EXERCISE MATERIAL:

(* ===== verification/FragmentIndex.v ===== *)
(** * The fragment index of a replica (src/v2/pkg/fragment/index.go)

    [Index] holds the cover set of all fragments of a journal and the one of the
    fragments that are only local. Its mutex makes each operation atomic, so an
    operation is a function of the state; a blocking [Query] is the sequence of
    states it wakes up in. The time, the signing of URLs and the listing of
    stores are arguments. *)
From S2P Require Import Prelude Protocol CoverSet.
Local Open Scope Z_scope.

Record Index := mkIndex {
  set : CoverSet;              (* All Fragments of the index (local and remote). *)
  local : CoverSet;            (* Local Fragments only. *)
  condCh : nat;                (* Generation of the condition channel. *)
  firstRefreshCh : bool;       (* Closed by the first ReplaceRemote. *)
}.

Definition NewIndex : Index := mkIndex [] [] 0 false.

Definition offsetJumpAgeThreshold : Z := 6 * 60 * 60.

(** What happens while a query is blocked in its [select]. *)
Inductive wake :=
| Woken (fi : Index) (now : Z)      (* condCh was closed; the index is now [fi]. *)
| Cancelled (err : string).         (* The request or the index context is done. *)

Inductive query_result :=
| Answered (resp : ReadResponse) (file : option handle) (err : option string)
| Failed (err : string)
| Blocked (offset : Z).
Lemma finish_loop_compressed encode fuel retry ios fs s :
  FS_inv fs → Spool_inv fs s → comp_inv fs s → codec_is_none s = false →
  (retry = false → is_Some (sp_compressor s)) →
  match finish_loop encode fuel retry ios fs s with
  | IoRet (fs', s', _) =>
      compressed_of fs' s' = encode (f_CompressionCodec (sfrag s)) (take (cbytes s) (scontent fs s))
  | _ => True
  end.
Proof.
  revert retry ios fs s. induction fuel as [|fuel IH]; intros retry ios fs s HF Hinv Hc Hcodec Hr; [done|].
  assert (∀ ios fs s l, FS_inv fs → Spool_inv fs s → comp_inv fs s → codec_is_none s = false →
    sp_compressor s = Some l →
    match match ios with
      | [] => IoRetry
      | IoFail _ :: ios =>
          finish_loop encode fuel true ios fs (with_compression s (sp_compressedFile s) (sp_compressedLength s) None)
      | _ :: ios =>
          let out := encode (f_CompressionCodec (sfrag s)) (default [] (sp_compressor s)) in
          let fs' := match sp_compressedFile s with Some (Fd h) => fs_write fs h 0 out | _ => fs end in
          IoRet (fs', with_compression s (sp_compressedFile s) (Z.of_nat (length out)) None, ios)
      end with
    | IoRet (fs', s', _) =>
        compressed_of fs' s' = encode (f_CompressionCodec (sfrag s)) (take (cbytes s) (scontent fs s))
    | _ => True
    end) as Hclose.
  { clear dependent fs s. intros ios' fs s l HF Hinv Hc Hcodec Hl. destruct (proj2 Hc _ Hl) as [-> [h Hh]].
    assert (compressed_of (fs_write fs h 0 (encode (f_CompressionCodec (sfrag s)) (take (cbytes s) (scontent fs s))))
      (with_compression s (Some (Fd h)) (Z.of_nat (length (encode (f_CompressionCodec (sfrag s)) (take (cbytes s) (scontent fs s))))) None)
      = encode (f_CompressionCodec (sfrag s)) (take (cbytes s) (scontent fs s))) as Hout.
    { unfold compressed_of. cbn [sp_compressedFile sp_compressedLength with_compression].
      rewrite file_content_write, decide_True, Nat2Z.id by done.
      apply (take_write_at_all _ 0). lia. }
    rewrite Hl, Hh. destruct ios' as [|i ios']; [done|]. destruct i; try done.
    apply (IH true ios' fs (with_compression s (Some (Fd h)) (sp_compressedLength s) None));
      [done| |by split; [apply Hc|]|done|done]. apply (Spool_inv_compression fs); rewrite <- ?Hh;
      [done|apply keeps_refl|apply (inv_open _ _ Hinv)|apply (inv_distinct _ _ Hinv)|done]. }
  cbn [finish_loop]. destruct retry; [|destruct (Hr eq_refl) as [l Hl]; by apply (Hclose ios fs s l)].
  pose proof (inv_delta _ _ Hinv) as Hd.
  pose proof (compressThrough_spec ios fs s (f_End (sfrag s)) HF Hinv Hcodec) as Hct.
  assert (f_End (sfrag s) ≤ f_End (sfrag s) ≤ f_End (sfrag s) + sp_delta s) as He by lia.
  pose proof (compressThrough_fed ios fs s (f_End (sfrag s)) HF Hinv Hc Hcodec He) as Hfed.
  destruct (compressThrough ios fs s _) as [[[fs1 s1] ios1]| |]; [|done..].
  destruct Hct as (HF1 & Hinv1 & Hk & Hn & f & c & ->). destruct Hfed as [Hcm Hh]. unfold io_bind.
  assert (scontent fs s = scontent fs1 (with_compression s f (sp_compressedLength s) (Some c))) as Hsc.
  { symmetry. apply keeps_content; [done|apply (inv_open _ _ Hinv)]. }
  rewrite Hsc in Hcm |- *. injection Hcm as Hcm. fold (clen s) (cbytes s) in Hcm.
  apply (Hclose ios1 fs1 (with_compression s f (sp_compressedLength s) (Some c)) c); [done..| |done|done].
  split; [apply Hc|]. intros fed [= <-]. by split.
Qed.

--

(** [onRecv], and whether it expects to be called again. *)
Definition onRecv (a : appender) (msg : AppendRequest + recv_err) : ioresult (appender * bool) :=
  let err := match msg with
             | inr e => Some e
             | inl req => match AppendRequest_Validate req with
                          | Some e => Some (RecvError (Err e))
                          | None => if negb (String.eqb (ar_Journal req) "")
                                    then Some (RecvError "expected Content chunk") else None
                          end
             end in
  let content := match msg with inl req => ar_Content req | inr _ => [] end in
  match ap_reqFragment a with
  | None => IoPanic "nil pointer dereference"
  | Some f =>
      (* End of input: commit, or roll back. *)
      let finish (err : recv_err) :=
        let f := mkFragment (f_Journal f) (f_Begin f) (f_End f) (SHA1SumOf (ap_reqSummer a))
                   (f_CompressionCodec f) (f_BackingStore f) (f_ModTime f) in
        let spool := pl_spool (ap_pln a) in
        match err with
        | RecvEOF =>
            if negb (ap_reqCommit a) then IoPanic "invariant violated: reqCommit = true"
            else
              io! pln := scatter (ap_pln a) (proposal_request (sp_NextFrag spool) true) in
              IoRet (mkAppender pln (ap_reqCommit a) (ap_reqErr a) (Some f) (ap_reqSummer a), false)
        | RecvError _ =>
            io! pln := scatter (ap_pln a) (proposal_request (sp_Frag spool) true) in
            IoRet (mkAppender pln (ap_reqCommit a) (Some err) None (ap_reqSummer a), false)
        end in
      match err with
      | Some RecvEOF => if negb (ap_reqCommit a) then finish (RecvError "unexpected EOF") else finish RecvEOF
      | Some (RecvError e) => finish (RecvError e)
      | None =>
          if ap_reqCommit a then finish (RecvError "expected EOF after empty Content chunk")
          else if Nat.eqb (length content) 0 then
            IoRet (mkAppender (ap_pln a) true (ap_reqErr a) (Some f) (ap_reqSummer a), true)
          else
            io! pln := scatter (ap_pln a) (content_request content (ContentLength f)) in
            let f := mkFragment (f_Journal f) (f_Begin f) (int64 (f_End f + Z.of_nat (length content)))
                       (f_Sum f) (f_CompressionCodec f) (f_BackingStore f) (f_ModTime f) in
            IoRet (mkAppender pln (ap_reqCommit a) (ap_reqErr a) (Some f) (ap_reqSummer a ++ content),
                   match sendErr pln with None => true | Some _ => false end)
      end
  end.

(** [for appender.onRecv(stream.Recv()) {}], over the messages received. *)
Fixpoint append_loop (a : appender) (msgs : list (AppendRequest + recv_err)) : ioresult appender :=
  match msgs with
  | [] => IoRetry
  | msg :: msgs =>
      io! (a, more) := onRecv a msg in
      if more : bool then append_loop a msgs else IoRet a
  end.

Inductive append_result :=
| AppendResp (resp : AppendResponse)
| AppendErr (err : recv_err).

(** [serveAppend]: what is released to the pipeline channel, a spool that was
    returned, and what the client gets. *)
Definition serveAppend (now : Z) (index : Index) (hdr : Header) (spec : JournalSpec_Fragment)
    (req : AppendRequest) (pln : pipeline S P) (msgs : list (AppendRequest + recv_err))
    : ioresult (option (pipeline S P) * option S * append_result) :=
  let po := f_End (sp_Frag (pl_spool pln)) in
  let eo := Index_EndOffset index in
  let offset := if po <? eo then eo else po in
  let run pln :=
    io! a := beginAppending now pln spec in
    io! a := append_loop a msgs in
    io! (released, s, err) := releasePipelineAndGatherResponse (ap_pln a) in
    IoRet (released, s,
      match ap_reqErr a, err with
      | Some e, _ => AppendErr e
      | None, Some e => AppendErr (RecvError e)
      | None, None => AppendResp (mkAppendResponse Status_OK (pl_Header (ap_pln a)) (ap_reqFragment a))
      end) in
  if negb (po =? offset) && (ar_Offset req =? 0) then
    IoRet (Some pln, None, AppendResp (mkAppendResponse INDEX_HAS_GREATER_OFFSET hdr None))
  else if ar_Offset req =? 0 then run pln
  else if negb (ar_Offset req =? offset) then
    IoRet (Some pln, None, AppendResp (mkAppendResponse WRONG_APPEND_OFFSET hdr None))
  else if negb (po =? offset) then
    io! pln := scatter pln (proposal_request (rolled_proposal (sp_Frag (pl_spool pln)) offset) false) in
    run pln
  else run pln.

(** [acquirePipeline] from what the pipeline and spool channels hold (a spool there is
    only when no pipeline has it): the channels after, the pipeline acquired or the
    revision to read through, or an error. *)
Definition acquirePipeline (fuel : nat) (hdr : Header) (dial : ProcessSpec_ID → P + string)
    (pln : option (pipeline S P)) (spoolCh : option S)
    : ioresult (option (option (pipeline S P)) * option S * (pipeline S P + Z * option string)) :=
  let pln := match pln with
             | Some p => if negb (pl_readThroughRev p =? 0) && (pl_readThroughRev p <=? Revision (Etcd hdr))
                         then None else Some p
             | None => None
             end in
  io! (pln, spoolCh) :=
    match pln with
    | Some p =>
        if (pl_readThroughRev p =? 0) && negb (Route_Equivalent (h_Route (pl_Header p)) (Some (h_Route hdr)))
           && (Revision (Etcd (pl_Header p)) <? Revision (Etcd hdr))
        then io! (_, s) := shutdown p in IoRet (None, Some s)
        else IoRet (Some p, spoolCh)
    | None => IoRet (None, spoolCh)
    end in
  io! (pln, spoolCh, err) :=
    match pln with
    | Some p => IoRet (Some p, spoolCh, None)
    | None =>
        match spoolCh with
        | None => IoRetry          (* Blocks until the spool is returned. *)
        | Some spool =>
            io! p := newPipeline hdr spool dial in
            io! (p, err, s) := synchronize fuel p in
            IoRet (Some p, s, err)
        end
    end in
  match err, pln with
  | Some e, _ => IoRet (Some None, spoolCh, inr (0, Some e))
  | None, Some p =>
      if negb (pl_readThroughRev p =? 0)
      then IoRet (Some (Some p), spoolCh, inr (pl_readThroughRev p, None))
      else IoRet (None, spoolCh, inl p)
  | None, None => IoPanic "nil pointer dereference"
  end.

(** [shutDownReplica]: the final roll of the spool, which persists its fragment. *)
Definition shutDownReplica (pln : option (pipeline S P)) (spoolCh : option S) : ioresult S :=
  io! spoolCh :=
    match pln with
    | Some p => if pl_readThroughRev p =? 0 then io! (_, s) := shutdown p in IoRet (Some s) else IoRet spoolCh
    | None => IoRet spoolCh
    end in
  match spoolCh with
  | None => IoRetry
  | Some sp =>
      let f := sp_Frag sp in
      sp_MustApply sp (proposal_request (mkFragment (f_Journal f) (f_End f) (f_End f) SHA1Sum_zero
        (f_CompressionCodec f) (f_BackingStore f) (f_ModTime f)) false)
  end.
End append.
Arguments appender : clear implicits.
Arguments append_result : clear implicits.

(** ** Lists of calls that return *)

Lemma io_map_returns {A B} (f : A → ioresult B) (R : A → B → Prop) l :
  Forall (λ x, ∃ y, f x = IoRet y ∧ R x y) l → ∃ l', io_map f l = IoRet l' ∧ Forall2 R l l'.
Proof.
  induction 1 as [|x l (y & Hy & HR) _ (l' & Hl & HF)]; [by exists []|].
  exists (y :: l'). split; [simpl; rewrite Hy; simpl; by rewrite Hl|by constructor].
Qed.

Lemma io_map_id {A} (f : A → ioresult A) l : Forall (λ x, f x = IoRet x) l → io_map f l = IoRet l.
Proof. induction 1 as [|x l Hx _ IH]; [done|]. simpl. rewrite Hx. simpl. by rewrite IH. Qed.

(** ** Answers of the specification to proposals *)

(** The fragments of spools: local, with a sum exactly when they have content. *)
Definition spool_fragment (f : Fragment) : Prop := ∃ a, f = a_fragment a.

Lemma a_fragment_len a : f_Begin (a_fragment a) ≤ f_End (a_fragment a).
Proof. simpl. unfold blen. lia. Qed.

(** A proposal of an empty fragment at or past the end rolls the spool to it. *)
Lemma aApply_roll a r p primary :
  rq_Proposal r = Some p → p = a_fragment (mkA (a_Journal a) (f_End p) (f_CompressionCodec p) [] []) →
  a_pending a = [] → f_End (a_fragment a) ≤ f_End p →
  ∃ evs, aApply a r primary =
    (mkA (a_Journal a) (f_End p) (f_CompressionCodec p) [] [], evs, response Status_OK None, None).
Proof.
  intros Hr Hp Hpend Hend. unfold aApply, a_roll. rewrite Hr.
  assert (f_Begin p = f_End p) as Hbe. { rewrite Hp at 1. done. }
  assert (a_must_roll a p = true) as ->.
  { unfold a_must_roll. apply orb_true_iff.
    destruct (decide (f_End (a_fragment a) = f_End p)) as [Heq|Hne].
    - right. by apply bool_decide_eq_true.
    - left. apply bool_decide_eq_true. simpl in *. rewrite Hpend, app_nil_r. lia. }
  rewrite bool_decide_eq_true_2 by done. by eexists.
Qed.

DIRECTIONS:
Starting at the line that has "sp_compressor s = Some l →" in the records above, restate word for word every line until the one that has "pose proof (compressThrough_fed", and include that one as well.

FINAL ANSWER:
    sp_compressor s = Some l →
    match match ios with
      | [] => IoRetry
      | IoFail _ :: ios =>
          finish_loop encode fuel true ios fs (with_compression s (sp_compressedFile s) (sp_compressedLength s) None)
      | _ :: ios =>
          let out := encode (f_CompressionCodec (sfrag s)) (default [] (sp_compressor s)) in
          let fs' := match sp_compressedFile s with Some (Fd h) => fs_write fs h 0 out | _ => fs end in
          IoRet (fs', with_compression s (sp_compressedFile s) (Z.of_nat (length out)) None, ios)
      end with
    | IoRet (fs', s', _) =>
        compressed_of fs' s' = encode (f_CompressionCodec (sfrag s)) (take (cbytes s) (scontent fs s))
    | _ => True
    end) as Hclose.
  { clear dependent fs s. intros ios' fs s l HF Hinv Hc Hcodec Hl. destruct (proj2 Hc _ Hl) as [-> [h Hh]].
    assert (compressed_of (fs_write fs h 0 (encode (f_CompressionCodec (sfrag s)) (take (cbytes s) (scontent fs s))))
      (with_compression s (Some (Fd h)) (Z.of_nat (length (encode (f_CompressionCodec (sfrag s)) (take (cbytes s) (scontent fs s))))) None)
      = encode (f_CompressionCodec (sfrag s)) (take (cbytes s) (scontent fs s))) as Hout.
    { unfold compressed_of. cbn [sp_compressedFile sp_compressedLength with_compression].
      rewrite file_content_write, decide_True, Nat2Z.id by done.
      apply (take_write_at_all _ 0). lia. }
    rewrite Hl, Hh. destruct ios' as [|i ios']; [done|]. destruct i; try done.
    apply (IH true ios' fs (with_compression s (Some (Fd h)) (sp_compressedLength s) None));
      [done| |by split; [apply Hc|]|done|done]. apply (Spool_inv_compression fs); rewrite <- ?Hh;
      [done|apply keeps_refl|apply (inv_open _ _ Hinv)|apply (inv_distinct _ _ Hinv)|done]. }
  cbn [finish_loop]. destruct retry; [|destruct (Hr eq_refl) as [l Hl]; by apply (Hclose ios fs s l)].
  pose proof (inv_delta _ _ Hinv) as Hd.
  pose proof (compressThrough_spec ios fs s (f_End (sfrag s)) HF Hinv Hcodec) as Hct.
  assert (f_End (sfrag s) ≤ f_End (sfrag s) ≤ f_End (sfrag s) + sp_delta s) as He by lia.
  pose proof (compressThrough_fed ios fs s (f_End (sfrag s)) HF Hinv Hc Hcodec He) as Hfed.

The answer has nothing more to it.